Your answer should be only the lines below from the one with "as (st1 & valid & batches & Hg" to the one with "each tagged with", repeated exactly, ends included.

BEGIN

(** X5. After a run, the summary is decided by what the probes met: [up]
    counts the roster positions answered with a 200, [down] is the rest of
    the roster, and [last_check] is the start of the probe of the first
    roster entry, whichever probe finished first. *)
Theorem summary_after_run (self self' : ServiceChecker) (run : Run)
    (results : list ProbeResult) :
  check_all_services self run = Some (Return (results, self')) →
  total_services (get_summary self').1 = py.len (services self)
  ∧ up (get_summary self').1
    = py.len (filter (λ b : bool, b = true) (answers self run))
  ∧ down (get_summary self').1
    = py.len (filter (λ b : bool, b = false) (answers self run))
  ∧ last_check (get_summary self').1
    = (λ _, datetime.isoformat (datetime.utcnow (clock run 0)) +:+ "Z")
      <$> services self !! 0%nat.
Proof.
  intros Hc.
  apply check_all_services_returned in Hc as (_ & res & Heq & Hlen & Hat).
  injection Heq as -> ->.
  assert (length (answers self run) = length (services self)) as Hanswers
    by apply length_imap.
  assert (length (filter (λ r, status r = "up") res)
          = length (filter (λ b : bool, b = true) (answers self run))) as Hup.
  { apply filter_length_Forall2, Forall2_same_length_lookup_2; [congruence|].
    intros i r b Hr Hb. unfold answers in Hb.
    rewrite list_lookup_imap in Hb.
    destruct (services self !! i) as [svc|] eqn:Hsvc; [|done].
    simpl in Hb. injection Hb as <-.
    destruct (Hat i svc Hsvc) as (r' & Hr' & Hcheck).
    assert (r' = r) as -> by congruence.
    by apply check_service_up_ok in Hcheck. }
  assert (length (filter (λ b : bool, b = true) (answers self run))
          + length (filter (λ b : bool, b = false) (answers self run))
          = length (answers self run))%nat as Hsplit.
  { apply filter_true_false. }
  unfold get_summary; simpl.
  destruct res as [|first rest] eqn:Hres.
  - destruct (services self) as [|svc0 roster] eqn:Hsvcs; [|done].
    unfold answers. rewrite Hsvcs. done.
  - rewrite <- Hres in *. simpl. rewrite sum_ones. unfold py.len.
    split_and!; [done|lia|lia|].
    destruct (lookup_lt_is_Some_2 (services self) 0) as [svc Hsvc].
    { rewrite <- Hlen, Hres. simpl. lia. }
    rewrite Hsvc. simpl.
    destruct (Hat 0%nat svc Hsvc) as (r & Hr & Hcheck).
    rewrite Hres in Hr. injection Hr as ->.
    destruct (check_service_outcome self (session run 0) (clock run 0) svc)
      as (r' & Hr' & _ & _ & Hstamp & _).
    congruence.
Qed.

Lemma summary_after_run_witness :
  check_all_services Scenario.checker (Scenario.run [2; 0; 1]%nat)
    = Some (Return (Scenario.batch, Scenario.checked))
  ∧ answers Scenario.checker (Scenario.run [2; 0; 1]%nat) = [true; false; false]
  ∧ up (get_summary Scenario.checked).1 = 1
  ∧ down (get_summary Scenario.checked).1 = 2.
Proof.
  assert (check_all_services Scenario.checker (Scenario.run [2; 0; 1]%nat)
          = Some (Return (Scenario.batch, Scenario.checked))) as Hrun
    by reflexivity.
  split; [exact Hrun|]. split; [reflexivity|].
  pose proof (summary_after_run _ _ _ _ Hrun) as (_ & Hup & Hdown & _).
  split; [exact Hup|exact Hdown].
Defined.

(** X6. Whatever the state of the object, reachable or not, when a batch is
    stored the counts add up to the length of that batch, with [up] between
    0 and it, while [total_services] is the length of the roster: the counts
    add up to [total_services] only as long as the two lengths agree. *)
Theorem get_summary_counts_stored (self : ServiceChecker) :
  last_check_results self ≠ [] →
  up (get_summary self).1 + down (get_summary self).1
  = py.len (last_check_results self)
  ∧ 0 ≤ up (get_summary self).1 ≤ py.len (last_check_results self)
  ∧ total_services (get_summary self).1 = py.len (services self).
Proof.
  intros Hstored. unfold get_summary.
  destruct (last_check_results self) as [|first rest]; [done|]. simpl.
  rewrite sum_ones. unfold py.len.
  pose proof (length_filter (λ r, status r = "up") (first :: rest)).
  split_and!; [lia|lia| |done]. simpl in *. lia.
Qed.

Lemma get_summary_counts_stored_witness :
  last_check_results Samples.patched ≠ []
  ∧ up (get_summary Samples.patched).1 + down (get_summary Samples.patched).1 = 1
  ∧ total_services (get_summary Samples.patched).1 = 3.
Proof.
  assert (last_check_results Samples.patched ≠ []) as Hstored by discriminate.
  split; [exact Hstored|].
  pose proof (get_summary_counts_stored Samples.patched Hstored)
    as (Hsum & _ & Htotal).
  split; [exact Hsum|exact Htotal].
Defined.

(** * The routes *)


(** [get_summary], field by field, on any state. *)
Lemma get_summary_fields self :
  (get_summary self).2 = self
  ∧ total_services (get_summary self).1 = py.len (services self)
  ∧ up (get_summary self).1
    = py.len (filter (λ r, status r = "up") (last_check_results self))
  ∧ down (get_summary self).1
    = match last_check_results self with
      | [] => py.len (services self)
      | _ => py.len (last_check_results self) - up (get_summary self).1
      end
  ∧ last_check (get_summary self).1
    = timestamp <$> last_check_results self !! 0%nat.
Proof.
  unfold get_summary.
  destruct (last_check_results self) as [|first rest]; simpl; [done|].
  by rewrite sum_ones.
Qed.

END
BEGIN

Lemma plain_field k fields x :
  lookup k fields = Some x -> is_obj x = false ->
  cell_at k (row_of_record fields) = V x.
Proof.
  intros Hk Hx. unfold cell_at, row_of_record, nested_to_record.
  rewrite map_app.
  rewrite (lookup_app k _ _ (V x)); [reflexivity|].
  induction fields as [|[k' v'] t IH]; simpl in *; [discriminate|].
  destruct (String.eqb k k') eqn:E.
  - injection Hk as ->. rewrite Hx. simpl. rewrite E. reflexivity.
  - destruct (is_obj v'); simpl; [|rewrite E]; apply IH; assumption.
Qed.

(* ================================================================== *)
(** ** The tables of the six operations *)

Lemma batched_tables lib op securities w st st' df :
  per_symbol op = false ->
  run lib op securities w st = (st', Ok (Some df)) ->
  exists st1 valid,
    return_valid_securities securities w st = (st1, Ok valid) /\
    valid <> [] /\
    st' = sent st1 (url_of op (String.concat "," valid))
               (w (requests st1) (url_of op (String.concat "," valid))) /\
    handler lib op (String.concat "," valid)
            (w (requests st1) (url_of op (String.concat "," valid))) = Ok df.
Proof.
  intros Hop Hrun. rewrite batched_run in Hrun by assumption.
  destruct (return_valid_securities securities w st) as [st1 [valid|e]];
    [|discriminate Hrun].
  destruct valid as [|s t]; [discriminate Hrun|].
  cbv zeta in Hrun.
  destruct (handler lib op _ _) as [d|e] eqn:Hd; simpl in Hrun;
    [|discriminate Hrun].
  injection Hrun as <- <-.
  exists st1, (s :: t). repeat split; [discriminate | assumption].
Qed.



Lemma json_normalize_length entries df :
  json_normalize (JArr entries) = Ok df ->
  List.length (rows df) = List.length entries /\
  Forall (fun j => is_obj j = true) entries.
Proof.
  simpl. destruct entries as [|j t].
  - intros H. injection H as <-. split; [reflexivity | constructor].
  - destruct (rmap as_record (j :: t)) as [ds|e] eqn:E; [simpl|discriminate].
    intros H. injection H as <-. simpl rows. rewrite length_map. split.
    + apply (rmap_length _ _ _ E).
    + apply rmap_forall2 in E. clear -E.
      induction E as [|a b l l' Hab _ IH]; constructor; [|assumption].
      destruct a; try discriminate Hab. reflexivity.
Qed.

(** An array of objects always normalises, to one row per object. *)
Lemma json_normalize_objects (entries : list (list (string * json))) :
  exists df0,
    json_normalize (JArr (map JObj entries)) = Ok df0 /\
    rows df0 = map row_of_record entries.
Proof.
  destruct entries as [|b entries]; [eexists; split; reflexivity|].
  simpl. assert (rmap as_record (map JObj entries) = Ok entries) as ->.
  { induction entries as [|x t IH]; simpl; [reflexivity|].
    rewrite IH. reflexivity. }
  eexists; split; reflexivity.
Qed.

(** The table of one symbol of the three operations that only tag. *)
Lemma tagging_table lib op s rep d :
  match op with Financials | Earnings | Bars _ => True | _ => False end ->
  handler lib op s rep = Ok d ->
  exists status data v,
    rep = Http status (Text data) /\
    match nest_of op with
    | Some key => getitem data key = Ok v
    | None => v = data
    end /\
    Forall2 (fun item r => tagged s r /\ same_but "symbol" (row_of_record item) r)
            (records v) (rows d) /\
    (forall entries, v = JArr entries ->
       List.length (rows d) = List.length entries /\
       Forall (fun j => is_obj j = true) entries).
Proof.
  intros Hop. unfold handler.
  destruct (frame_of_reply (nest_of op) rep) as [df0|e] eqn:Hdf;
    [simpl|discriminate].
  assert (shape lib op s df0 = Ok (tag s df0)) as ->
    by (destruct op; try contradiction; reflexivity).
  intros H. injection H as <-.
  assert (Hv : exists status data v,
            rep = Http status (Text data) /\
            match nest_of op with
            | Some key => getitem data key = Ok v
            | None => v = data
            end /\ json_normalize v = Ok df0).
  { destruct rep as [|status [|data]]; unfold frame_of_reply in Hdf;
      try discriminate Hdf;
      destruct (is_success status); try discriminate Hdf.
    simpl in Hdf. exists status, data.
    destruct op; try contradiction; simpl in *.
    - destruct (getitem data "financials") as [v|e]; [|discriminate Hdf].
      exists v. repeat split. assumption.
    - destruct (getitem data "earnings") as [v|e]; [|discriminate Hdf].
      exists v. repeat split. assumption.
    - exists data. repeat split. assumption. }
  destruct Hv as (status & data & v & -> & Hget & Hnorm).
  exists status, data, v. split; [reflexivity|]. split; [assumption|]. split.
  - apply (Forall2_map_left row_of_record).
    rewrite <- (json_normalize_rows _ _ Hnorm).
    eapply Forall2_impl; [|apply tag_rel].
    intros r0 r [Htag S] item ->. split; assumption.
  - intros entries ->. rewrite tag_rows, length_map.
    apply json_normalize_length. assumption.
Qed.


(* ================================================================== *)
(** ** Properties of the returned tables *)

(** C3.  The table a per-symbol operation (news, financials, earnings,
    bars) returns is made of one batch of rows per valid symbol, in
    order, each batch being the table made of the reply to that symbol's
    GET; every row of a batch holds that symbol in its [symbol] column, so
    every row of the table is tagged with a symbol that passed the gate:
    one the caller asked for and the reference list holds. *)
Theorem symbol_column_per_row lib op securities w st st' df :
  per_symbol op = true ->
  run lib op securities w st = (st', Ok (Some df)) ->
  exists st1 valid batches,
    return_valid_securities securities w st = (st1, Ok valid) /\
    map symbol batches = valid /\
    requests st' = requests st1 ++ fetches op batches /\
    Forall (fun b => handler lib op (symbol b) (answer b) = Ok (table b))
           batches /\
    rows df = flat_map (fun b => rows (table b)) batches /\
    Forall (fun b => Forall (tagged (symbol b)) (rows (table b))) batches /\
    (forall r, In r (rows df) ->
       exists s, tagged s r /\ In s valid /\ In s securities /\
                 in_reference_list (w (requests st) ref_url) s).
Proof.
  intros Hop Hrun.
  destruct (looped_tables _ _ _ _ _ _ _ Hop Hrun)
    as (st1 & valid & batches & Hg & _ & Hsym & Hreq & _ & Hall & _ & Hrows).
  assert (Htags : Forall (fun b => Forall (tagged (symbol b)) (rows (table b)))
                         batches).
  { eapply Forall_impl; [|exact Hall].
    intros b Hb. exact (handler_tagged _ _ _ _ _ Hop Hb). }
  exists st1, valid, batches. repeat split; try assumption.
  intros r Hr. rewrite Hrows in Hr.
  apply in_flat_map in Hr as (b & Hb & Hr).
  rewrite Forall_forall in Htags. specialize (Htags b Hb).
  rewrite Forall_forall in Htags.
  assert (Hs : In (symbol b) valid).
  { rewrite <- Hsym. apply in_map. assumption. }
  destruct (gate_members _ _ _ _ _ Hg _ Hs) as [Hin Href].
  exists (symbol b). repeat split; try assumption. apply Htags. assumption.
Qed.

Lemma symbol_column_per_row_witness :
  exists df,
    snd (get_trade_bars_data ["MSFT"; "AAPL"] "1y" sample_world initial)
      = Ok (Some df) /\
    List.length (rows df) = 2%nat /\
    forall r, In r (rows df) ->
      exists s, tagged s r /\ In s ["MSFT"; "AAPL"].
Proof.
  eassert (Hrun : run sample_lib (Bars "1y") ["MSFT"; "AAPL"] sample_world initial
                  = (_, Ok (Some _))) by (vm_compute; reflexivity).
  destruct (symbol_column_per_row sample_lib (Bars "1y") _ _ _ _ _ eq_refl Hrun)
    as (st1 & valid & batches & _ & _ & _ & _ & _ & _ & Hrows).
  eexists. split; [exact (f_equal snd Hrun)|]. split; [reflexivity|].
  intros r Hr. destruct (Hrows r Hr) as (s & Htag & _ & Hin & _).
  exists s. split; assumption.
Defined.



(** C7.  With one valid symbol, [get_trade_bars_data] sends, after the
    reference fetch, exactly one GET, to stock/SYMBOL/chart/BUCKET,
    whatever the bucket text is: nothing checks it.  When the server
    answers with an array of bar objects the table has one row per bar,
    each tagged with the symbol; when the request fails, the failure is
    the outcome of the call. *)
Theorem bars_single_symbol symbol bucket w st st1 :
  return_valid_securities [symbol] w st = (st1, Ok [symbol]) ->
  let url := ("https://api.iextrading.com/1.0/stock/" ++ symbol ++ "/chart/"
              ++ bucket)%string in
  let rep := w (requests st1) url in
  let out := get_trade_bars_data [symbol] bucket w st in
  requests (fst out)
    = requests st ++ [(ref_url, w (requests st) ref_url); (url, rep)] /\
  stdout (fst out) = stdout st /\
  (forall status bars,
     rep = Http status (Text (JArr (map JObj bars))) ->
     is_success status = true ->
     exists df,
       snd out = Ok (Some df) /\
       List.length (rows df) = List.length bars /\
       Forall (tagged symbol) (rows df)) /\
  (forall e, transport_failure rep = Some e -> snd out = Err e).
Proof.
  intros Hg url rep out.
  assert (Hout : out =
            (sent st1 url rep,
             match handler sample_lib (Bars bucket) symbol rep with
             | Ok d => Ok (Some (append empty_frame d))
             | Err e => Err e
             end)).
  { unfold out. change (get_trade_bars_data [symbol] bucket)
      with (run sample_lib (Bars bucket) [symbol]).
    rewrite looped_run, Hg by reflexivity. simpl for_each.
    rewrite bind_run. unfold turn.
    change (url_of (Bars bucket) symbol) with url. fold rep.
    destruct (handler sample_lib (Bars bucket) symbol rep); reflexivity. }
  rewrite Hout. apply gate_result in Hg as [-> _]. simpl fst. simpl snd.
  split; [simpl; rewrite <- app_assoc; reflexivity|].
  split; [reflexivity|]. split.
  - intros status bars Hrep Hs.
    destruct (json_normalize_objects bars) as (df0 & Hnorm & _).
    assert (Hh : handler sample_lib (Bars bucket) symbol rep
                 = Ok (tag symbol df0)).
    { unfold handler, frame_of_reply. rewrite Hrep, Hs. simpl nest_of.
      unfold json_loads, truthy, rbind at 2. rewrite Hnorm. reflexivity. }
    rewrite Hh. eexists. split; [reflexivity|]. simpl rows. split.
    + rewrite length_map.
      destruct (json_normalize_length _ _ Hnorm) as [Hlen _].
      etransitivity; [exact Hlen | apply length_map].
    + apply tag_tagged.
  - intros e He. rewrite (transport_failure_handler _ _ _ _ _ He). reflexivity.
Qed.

END

• **Response to this exercise**:
    as (st1 & valid & batches & Hg & _ & Hsym & Hreq & _ & Hall & _ & Hrows).
  assert (Htags : Forall (fun b => Forall (tagged (symbol b)) (rows (table b)))
                         batches).
  { eapply Forall_impl; [|exact Hall].
    intros b Hb. exact (handler_tagged _ _ _ _ _ Hop Hb). }
  exists st1, valid, batches. repeat split; try assumption.
  intros r Hr. rewrite Hrows in Hr.
  apply in_flat_map in Hr as (b & Hb & Hr).
  rewrite Forall_forall in Htags. specialize (Htags b Hb).
  rewrite Forall_forall in Htags.
  assert (Hs : In (symbol b) valid).
  { rewrite <- Hsym. apply in_map. assumption. }
  destruct (gate_members _ _ _ _ _ Hg _ Hs) as [Hin Href].
  exists (symbol b). repeat split; try assumption. apply Htags. assumption.
Qed.

Lemma symbol_column_per_row_witness :
  exists df,
    snd (get_trade_bars_data ["MSFT"; "AAPL"] "1y" sample_world initial)
      = Ok (Some df) /\
    List.length (rows df) = 2%nat /\
    forall r, In r (rows df) ->
      exists s, tagged s r /\ In s ["MSFT"; "AAPL"].
Proof.
  eassert (Hrun : run sample_lib (Bars "1y") ["MSFT"; "AAPL"] sample_world initial
                  = (_, Ok (Some _))) by (vm_compute; reflexivity).
  destruct (symbol_column_per_row sample_lib (Bars "1y") _ _ _ _ _ eq_refl Hrun)
    as (st1 & valid & batches & _ & _ & _ & _ & _ & _ & Hrows).
  eexists. split; [exact (f_equal snd Hrun)|]. split; [reflexivity|].
  intros r Hr. destruct (Hrows r Hr) as (s & Htag & _ & Hin & _).
  exists s. split; assumption.
Defined.



(** C7.  With one valid symbol, [get_trade_bars_data] sends, after the
    reference fetch, exactly one GET, to stock/SYMBOL/chart/BUCKET,
    whatever the bucket text is: nothing checks it.  When the server
    answers with an array of bar objects the table has one row per bar,
    each tagged with the symbol; when the request fails, the failure is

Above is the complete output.